● Work instructions
Which of the lines below contain the string "From"? Pull each one out of the data.

::::

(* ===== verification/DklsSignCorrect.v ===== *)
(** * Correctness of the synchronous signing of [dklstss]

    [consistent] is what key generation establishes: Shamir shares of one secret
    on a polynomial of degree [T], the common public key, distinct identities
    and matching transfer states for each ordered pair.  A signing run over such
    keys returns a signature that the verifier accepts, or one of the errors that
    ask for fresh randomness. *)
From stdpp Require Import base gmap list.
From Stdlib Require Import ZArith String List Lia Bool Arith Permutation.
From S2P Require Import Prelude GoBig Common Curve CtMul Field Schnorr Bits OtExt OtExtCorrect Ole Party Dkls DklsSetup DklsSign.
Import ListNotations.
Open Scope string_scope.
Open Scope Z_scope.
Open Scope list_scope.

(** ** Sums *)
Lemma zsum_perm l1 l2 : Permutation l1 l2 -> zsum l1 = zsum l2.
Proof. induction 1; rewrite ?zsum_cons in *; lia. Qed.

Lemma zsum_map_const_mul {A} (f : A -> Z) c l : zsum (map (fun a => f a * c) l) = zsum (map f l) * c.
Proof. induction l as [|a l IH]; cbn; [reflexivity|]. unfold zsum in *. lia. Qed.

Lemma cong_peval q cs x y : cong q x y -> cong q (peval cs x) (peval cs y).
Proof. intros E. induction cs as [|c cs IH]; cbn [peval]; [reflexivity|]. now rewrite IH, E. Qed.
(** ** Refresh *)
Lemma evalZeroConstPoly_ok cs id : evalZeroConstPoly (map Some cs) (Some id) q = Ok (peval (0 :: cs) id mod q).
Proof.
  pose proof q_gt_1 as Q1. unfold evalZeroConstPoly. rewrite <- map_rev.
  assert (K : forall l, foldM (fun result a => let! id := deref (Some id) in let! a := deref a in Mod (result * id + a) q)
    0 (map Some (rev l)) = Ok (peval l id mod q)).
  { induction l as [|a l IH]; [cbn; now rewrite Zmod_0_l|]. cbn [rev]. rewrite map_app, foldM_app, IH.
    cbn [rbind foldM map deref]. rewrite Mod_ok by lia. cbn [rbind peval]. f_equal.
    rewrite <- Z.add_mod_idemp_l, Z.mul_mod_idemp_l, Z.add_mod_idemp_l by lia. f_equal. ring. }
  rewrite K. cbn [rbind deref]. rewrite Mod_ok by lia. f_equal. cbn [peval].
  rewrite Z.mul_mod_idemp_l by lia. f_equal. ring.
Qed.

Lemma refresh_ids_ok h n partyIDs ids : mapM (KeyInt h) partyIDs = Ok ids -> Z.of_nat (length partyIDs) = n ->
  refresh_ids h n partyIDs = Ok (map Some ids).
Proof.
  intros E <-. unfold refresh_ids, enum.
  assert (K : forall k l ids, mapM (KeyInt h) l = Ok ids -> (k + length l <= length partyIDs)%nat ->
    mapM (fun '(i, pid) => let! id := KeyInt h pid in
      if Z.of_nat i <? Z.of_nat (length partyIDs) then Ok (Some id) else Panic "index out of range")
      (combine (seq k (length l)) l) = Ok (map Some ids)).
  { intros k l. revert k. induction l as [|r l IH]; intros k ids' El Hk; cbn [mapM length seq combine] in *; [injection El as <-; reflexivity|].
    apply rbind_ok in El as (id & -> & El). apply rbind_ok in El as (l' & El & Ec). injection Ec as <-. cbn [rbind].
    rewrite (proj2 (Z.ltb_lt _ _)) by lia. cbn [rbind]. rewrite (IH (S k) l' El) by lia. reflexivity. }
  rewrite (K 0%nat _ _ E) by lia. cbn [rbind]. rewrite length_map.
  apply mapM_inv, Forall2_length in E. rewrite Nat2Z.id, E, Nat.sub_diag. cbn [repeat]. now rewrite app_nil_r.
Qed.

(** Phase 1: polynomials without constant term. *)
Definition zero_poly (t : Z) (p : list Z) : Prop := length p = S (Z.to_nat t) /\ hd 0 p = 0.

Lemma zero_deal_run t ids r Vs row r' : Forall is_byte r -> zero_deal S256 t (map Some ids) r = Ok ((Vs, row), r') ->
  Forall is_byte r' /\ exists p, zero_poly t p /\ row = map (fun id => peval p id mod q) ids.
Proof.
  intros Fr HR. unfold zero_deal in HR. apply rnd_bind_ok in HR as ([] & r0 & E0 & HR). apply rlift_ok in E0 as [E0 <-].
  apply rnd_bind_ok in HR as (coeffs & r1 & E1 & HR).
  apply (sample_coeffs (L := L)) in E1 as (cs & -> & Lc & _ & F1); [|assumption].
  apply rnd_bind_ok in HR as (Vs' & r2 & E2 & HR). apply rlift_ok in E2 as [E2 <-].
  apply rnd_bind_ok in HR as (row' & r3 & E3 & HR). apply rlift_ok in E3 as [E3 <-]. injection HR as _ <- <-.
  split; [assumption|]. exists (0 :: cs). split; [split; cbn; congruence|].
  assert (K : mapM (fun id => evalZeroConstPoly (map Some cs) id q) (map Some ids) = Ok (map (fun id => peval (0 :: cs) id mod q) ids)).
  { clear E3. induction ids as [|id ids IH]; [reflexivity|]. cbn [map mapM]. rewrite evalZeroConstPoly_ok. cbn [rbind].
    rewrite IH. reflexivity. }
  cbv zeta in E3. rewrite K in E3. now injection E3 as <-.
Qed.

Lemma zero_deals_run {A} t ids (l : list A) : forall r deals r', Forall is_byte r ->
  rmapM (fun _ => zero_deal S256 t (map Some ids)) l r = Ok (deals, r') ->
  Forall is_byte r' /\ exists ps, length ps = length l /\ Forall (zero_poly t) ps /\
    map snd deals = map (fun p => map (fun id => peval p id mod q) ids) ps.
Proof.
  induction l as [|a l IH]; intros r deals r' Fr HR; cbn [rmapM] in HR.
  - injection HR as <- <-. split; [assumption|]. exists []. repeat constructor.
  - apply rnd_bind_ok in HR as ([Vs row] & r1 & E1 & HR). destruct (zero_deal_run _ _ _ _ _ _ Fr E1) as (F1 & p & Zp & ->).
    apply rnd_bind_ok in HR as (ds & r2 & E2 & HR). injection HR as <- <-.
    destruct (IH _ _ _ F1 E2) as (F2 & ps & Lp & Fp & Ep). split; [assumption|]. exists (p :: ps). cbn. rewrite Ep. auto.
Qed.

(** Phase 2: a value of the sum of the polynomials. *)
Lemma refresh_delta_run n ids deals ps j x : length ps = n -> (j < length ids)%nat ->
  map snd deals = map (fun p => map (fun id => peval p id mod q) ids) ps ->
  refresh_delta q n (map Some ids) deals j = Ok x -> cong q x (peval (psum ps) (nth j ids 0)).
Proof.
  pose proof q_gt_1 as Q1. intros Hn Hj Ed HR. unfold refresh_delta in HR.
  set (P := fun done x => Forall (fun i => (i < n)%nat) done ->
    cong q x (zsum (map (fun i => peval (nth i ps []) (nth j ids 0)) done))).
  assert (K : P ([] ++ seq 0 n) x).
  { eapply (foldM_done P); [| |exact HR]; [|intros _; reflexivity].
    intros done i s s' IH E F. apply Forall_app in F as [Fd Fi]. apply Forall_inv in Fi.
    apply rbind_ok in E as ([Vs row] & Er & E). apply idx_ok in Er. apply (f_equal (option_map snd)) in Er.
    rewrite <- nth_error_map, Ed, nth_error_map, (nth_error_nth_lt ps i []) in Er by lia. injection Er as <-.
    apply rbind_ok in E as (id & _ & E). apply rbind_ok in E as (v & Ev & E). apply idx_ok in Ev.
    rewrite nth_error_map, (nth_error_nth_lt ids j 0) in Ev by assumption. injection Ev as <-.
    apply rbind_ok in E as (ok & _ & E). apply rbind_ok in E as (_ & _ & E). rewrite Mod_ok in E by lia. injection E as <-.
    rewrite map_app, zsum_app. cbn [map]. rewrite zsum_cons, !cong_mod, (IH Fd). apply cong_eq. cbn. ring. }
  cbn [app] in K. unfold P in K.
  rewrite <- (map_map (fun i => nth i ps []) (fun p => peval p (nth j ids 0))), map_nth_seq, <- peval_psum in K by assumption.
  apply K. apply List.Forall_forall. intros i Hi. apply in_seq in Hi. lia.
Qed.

::::

● Answer section
From stdpp Require Import base gmap list.
From Stdlib Require Import ZArith String List Lia Bool Arith Permutation.
From S2P Require Import Prelude GoBig Common Curve CtMul Field Schnorr Bits OtExt OtExtCorrect Ole Party Dkls DklsSetup DklsSign.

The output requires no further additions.